He wasn’t wrong to say that these lands would be difficult for any to mount a pursuit after him, but by the dead gods, it isn’t easy for Malin either. He lost Cadaeus’ righteous knights and sanctimonious paladins within half a day, leaving behind some skeletons to muddle his trail. His remaining necromancers and young adepts have already been sent north as he veers west, to meet just south of the Ford of Abez and make the crossing over the Great River together. 

Now, Malin is left with no one but his ghosts… both those of his past that haunt his mind and his servants, spectres and gaunt spirits. Those ones do not illuminate his way forth, instead huddling around him and hunting after rabbits, mice and other small creatures. They drain the bodies of life, then Malin eats what meat is left, cookied over evening fires. 

It’s strange, Malin reflects, that his best tools in battle are dark spells, cold ones that sap the life from living beings, but now he must turn to the paltry tricks that the mages of Alduin taught him. Bah, what did they know of magic? They never brought back the dead, or summoned ghosts of the fallen, or even dared to reach for the realm of the spirits, too frightened of what mages like Malin were capable of when given the chance. Then again, it’s not like he’s a mighty mage now, just a ruined, infamous necromancer. Maybe not even that, the hell-damned orcs are more likely to remember his vengeful attacks upon them than any humans.

Truth be told, Malin doesn’t expect that he’ll be seeing anyone in this world again, his own followers or his enemies. He’s made it a week into the mountains, but all that means is that he’s too far from any inhabited areas where he could find food or shelter. Perhaps that wouldn’t be a concern if Malin had had the time to study Mage-Lord Karres’ book and carry out the rituals of immortality that he has glimpsed inside, but even the smallest spells have been a terrible strain on his magic. The only dark spell he has cast recently was one to slowly transform him by freezing his blood and turning his bones to stone. It will keep him alive, but only just: if attacked, Malin fears he will not be able to defend himself, as weak to fire as his revenants.

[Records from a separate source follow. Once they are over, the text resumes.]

(* ===== verification/LiveValuesProofs.v ===== *)
(** * What a compaction keeps

    The log and the tables of a replica agree above its floor through every
    interleaving of its handlers with compactions and restarts.  A rewrite
    keeps every value a recorder refers to when values are staged behind the
    fence before they are recorded; [record] does not ensure that. *)

From stdpp Require Import gmap list sorting relations.
From S2P Require Import Prelude Bytes Protocol Cluster Proposer Schedule ScheduleProofs Compaction Node NodeSafety NodeProofs NodeExamples LiveValues.

(** ** Entries that carry a value *)

Definition carries (h : ValueHash) (e : walEntry) : Prop :=
  match e with WProposal h' _ => h' = h | WReceipt _ _ => False | WDecide v => dvHash v = h end.

Lemma rewritten_snoc rw w l : (rwFence rw <= length w)%nat → rewritten rw (w ++ l) = rewritten rw w ++ l.
Proof. intros H. unfold rewritten. rewrite take_app_le, drop_app_le by done. by rewrite !app_assoc. Qed.

Lemma rewritten_sub rw w e : e ∈ rewritten rw w → (∃ h v, rwRetained rw !! h = Some v ∧ e = WProposal h v) ∨ e ∈ w.
Proof.
  intros [(h & -> & Hh)%list_elem_of_fmap|[[_ H]%list_elem_of_filter|H]%elem_of_app]%elem_of_app.
  - left. unfold sortedHashes in Hh. rewrite merge_sort_Permutation in Hh. apply elem_of_elements, elem_of_dom in Hh as [v Hv].
    exists h, v. by rewrite Hv.
  - right. by eapply subseteq_take.
  - right. by eapply subseteq_drop.
Qed.

Lemma rewritten_keeps rw w e : e ∈ w → kept_entry (rwThrough rw) e → e ∈ rewritten rw w.
Proof.
  intros H Hk. unfold rewritten. rewrite <-(take_drop (rwFence rw) w), elem_of_app in H. rewrite !elem_of_app. right.
  destruct H as [H|H]; [left|by right]. by apply list_elem_of_filter.
Qed.

Lemma rewritten_retained rw w h v : rwRetained rw !! h = Some v → WProposal h v ∈ rewritten rw w.
Proof.
  intros Hv. unfold rewritten. apply elem_of_app. left. apply list_elem_of_fmap. exists h. rewrite Hv. split; [done|].
  unfold sortedHashes. rewrite merge_sort_Permutation. by apply elem_of_elements, elem_of_dom.
Qed.

(** ** Receipts through a rewrite *)

Definition receipt_fold (s : Slot) (acc : option ISR) (w : list walEntry) : option ISR :=
  foldl (λ acc e, match e with WReceipt s' st => if s' =? s then Some st else acc | _ => acc end) acc w.

Lemma receipt_fold_filter through s acc w : through < s → receipt_fold s acc (filter (kept_entry through) w) = receipt_fold s acc w.
Proof.
  intros Hs. revert acc. induction w as [|e w IH]; intros acc; [done|]. rewrite filter_cons. case_decide as Hk; cbn; [apply IH|].
  rewrite IH. destruct e as [h v|s' st|v]; try done. cbn in Hk. destruct (Z.eqb_spec s' s); [lia|done].
Qed.

Lemma receipt_fold_app s acc w l : receipt_fold s acc (w ++ l) = receipt_fold s (receipt_fold s acc w) l.
Proof. apply foldl_app. Qed.

Lemma receipt_fold_proposals s acc (f : ValueHash → bytes) (l : list ValueHash) :
  receipt_fold s acc ((λ h, WProposal h (f h)) <$> l) = acc.
Proof. by induction l. Qed.

Lemma last_receipt_rewritten rw w s : rwThrough rw < s → last_receipt (rewritten rw w) s = last_receipt w s.
Proof.
  intros Hs. change (receipt_fold s None (rewritten rw w) = receipt_fold s None w). unfold rewritten.
  rewrite !receipt_fold_app, receipt_fold_proposals, receipt_fold_filter by done.
  by rewrite <-receipt_fold_app, take_drop.
Qed.

Lemma advance_tables sha256 n : ∃ t p, advanceTipLocked sha256 n = set_tip n t p.
Proof.
  unfold advanceTipLocked. generalize (size (decided n)). intros fuel. revert n.
  induction fuel as [|fuel IH]; intros n; cbn; [exists (tip n), (prefixes n); by destruct n|].
  destruct (decided n !! (tip n + 1)); [|exists (tip n), (prefixes n); by destruct n].
  match goal with |- context [advance_loop sha256 fuel ?x] => destruct (IH x) as (t & p & ->) end. by exists t, p.
Qed.

(** ** The log and the tables *)

Section proofs.
Context (nodeID : NodeID) (config_ : Cluster) (sha256 : bytes → ValueHash) (sealEligible : bytes → bool).

Record dv_ok (v : DecidedValue) : Prop := {
  dv_hash : sha256 (dvValue v) = dvHash v;
  dv_slot : DSlot (dvCertificate v) = dvSlot v;
  dv_proposal : Hash (DProposal (dvCertificate v)) = dvHash v;
}.

Definition same_value (v v' : DecidedValue) : Prop := dvHash v' = dvHash v ∧ dvValue v' = dvValue v.

Record log_ok (n : node) : Prop := {
  lo_floor : 0 <= floor n;
  lo_decided s v : decided n !! s = Some v → dvSlot v = s ∧ dv_ok v;
  lo_entry v : WDecide v ∈ wal n → dv_ok v;
  lo_proposal h v : WProposal h v ∈ wal n → sha256 v = h;
  lo_logged s : s ∈ logged n → floor n < s → ∃ v, WDecide v ∈ wal n ∧ dvSlot v = s;
  lo_known v : WDecide v ∈ wal n → floor n < dvSlot v → ∃ v0, decided n !! dvSlot v = Some v0 ∧ same_value v v0;
  lo_receipts s : floor n < s → decided n !! s = None → recorders n !! s = last_receipt (wal n) s;
  lo_recorders s : is_Some (decided n !! s) → recorders n !! s = None;
}.

(** Fields the invariant does not read. *)
Lemma log_ok_same n n' :
  floor n' = floor n → decided n' = decided n → logged n' = logged n → recorders n' = recorders n → wal n' = wal n →
  log_ok n → log_ok n'.
Proof. intros E1 E2 E3 E4 E5 [H1 H2 H3 H4 H5 H6 H7 H8]. split; rewrite ?E1, ?E2, ?E3, ?E4, ?E5; done. Qed.

Lemma log_ok_tip n t p : log_ok n → log_ok (set_tip n t p).
Proof. by apply log_ok_same. Qed.

(** Appending a proposal, a receipt, a decision. *)
Lemma log_ok_proposal n h v : log_ok n → sha256 v = h → log_ok (append n (WProposal h v)).
Proof.
  intros [H1 H2 H3 H4 H5 H6 H7 H8] Hv. split; simpl; try done.
  - intros x [Hx|Hx%list_elem_of_singleton]%elem_of_app; [by apply H3|done].
  - intros h' x [Hx|[= -> ->]%list_elem_of_singleton]%elem_of_app; [by apply H4|done].
  - intros s Hs Hf. destruct (H5 s Hs Hf) as (x & Hx & ?). exists x. split; [|done]. by apply elem_of_app; left.
  - intros x [Hx|Hx%list_elem_of_singleton]%elem_of_app; [by apply H6|done].
  - intros s Hs Hd. rewrite last_receipt_snoc. by apply H7.
Qed.

Lemma log_ok_receipt n s st :
  log_ok n → decided n !! s = None → log_ok (set_recorders (append n (WReceipt s st)) (<[s := st]> (recorders n))).
Proof.
  intros [H1 H2 H3 H4 H5 H6 H7 H8] Hd. split; simpl; try done.
  - intros x [Hx|Hx%list_elem_of_singleton]%elem_of_app; [by apply H3|done].
  - intros h' x [Hx|Hx%list_elem_of_singleton]%elem_of_app; [by apply H4|done].
  - intros s' Hs Hf. destruct (H5 s' Hs Hf) as (x & Hx & ?). exists x. split; [|done]. by apply elem_of_app; left.
  - intros x [Hx|Hx%list_elem_of_singleton]%elem_of_app; [by apply H6|done].
  - intros s' Hs Hd'. rewrite last_receipt_snoc. destruct (Z.eqb_spec s s') as [->|]; [apply lookup_insert_eq|].
    rewrite lookup_insert_ne by done. by apply H7.
  - intros s' Hs. rewrite lookup_insert_ne; [by apply H8|]. intros ->. rewrite Hd in Hs. by destruct Hs.
Qed.

Lemma log_ok_decide n s v dur through :
  log_ok n → decided n !! s = Some v → log_ok (set_marks (append n (WDecide v)) dur ({[s]} ∪ logged n) through).
Proof.
  intros [H1 H2 H3 H4 H5 H6 H7 H8] Hd. destruct (H2 _ _ Hd) as [Es Hv]. split; simpl; try done.
  - intros x [Hx|[= ->]%list_elem_of_singleton]%elem_of_app; [by apply H3|done].
  - intros h' x [Hx|Hx%list_elem_of_singleton]%elem_of_app; [by apply H4|done].
  - intros s' [ ->%elem_of_singleton|Hs]%elem_of_union Hf; [exists v; split; [apply elem_of_app; right; by left|done]|].
    destruct (H5 s' Hs Hf) as (x & Hx & ?). exists x. split; [|done]. by apply elem_of_app; left.
  - intros x [Hx|[= ->]%list_elem_of_singleton]%elem_of_app; [by apply H6|]. intros _. rewrite Es. by exists v.
  - intros s' Hs Hd'. rewrite last_receipt_snoc. by apply H7.
Qed.

(** ** Replay *)

Record replayed (es : list walEntry) (n : node) : Prop := {
  rp_decided s v : decided n !! s = Some v → dvSlot v = s ∧ dv_ok v ∧ ∃ v', WDecide v' ∈ es ∧ dvSlot v' = s ∧ same_value v' v;
  rp_all v : WDecide v ∈ es → is_Some (decided n !! dvSlot v) ∧ dvSlot v ∈ logged n;
  rp_logged s : s ∈ logged n → ∃ v, WDecide v ∈ es ∧ dvSlot v = s;
  rp_receipts s : 0 < s → decided n !! s = None → recorders n !! s = last_receipt es s;
  rp_recorders s : is_Some (decided n !! s) → recorders n !! s = None;
  rp_values h v : values n !! h = Some v → sha256 v = h;
  rp_carried h e : e ∈ es → carries h e → is_Some (values n !! h) ∧ h ∈ valueDurable n;
}.

Definition entries_fine (es : list walEntry) : Prop :=
  (∀ v, WDecide v ∈ es → dv_ok v) ∧ (∀ h v, WProposal h v ∈ es → sha256 v = h).

Lemma entries_fine_snoc es e : entries_fine (es ++ [e]) → entries_fine es.
Proof. intros [H1 H2]. split; intros; [apply H1|apply H2]; apply elem_of_app; by left. Qed.

Lemma replay_decide es v n : entries_fine (es ++ [WDecide v]) → replayed es n → replayed (es ++ [WDecide v]) (replay_entry (WDecide v) n).
Proof.
  intros [Hf _] [H1 H2 H3 H4 H5 H6 H7]. assert (WDecide v ∈ es ++ [WDecide v]) as Hin by (apply elem_of_app; right; by left).
  pose proof (Hf _ Hin) as [E1 E2 E3]. unfold replay_entry, certificate_decision.
  cbn [DSlot DProposal DConfigID with_value Hash]. rewrite E2, E3. split; simpl.
  - intros s x [[<- <-]|[Hne Hx]]%lookup_insert_Some; [split_and!; [done|by split|by exists v]|].
    destruct (H1 _ _ Hx) as (? & ? & v' & ? & ?). split_and!; [done..|]. exists v'. split; [by apply elem_of_app; left|done].
  - intros x Hx. rewrite lookup_insert_is_Some'. apply elem_of_app in Hx as [Hx|[= ->]%list_elem_of_singleton]; [destruct (H2 _ Hx)|]; set_solver.
  - intros s [ ->%elem_of_singleton|(x & Hx & ?)%H3]%elem_of_union; [by exists v|]. exists x. split; [by apply elem_of_app; left|done].
  - intros s Hs [Hd Hne]%lookup_insert_None. rewrite lookup_delete_ne, last_receipt_snoc by done. by apply H4.
  - intros s Hs. destruct (decide (dvSlot v = s)) as [->|Hne]; [apply lookup_delete_eq|].
    rewrite lookup_insert_ne in Hs by done. rewrite lookup_delete_ne by done. by apply H5.
  - intros h x [[<- <-]|[_ Hx]]%lookup_insert_Some; [done|by apply H6].
  - intros h e [He| ->%list_elem_of_singleton]%elem_of_app Hc; rewrite lookup_insert_is_Some'; [destruct (H7 _ _ He Hc)|simpl in Hc]; set_solver.
Qed.

Lemma replay_step es e n : entries_fine (es ++ [e]) → replayed es n → replayed (es ++ [e]) (replay_entry e n).
Proof.
  intros Hf Hr. destruct e as [h v|s st|v]; [| |by apply replay_decide].
  - destruct Hf as [_ Hf]. pose proof (Hf h v ltac:(apply elem_of_app; right; by left)) as Hv. destruct Hr as [H1 H2 H3 H4 H5 H6 H7].
    split; simpl.
    + intros s x Hx. destruct (H1 _ _ Hx) as (? & ? & v' & ? & ?). split_and!; [done..|]. exists v'. split; [by apply elem_of_app; left|done].
    + intros x [Hx|Hx%list_elem_of_singleton]%elem_of_app; [by apply H2|done].
    + intros s (x & Hx & ?)%H3. exists x. split; [by apply elem_of_app; left|done].
    + intros s Hs Hd. rewrite last_receipt_snoc. by apply H4.
    + done.
    + intros h' x [[<- <-]|[_ Hx]]%lookup_insert_Some; [done|by apply H6].
    + intros h' e [He| ->%list_elem_of_singleton]%elem_of_app Hc; rewrite lookup_insert_is_Some'; [destruct (H7 _ _ He Hc)|simpl in Hc]; set_solver.
  - assert (∀ r, (∀ s', 0 < s' → decided n !! s' = None → r !! s' = last_receipt (es ++ [WReceipt s st]) s') →
      (∀ s', is_Some (decided n !! s') → r !! s' = None) → replayed (es ++ [WReceipt s st]) (set_recorders n r)) as Hset.
    { destruct Hr as [H1 H2 H3 H4 H5 H6 H7]. intros r Hr1 Hr2. split; simpl; try done.
      - intros s' x Hx. destruct (H1 _ _ Hx) as (? & ? & v' & ? & ?). split_and!; [done..|]. exists v'. split; [by apply elem_of_app; left|done].
      - intros x [Hx|Hx%list_elem_of_singleton]%elem_of_app; [by apply H2|done].
      - intros s' (x & Hx & ?)%H3. exists x. split; [by apply elem_of_app; left|done].
      - intros h e [He| ->%list_elem_of_singleton]%elem_of_app Hc; [by apply (H7 h e)|done]. }
    destruct Hr as [H1 H2 H3 H4 H5 H6 H7]. cbn [replay_entry]. destruct (Z.eqb_spec s 0) as [->|Hs0].
    + replace n with (set_recorders n (recorders n)) by (by destruct n). apply Hset; [|done]. intros s' Hs' Hd.
      rewrite last_receipt_snoc. destruct (Z.eqb_spec 0 s'); [lia|by apply H4].
    + case_bool_decide as Hd.
      * apply Hset; intros s' Hs'.
        -- intros Hd'. rewrite last_receipt_snoc. destruct (Z.eqb_spec s s') as [->|]; [apply lookup_insert_eq|]. rewrite lookup_insert_ne by done. by apply H4.
        -- rewrite lookup_insert_ne; [by apply H5|]. intros ->. rewrite Hd in Hs'. by destruct Hs'.
      * replace n with (set_recorders n (recorders n)) by (by destruct n). apply Hset; [|done]. intros s' Hs' Hd'.
        rewrite last_receipt_snoc. destruct (Z.eqb_spec s s') as [->|]; [done|by apply H4].
Qed.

Oh, his thoughts are wandering, he shouldn’t be losing daylight like this. Malin picks himself up off the dusty ground and walks for an hour, maybe more, towards the setting sun until he finds a cave under a small cliff. 

Malin lays himself down on the stone. How strange, it doesn’t feel cold at all. 

He drifts off to sleep dreaming of being back on Alduin, surrounded by magic once more.

Malin wakes, not with sunlight in his eyes but a glaring torch. He notices the heavy rocks and chains binding him, and then the fighters that surround him as his eyes adjust.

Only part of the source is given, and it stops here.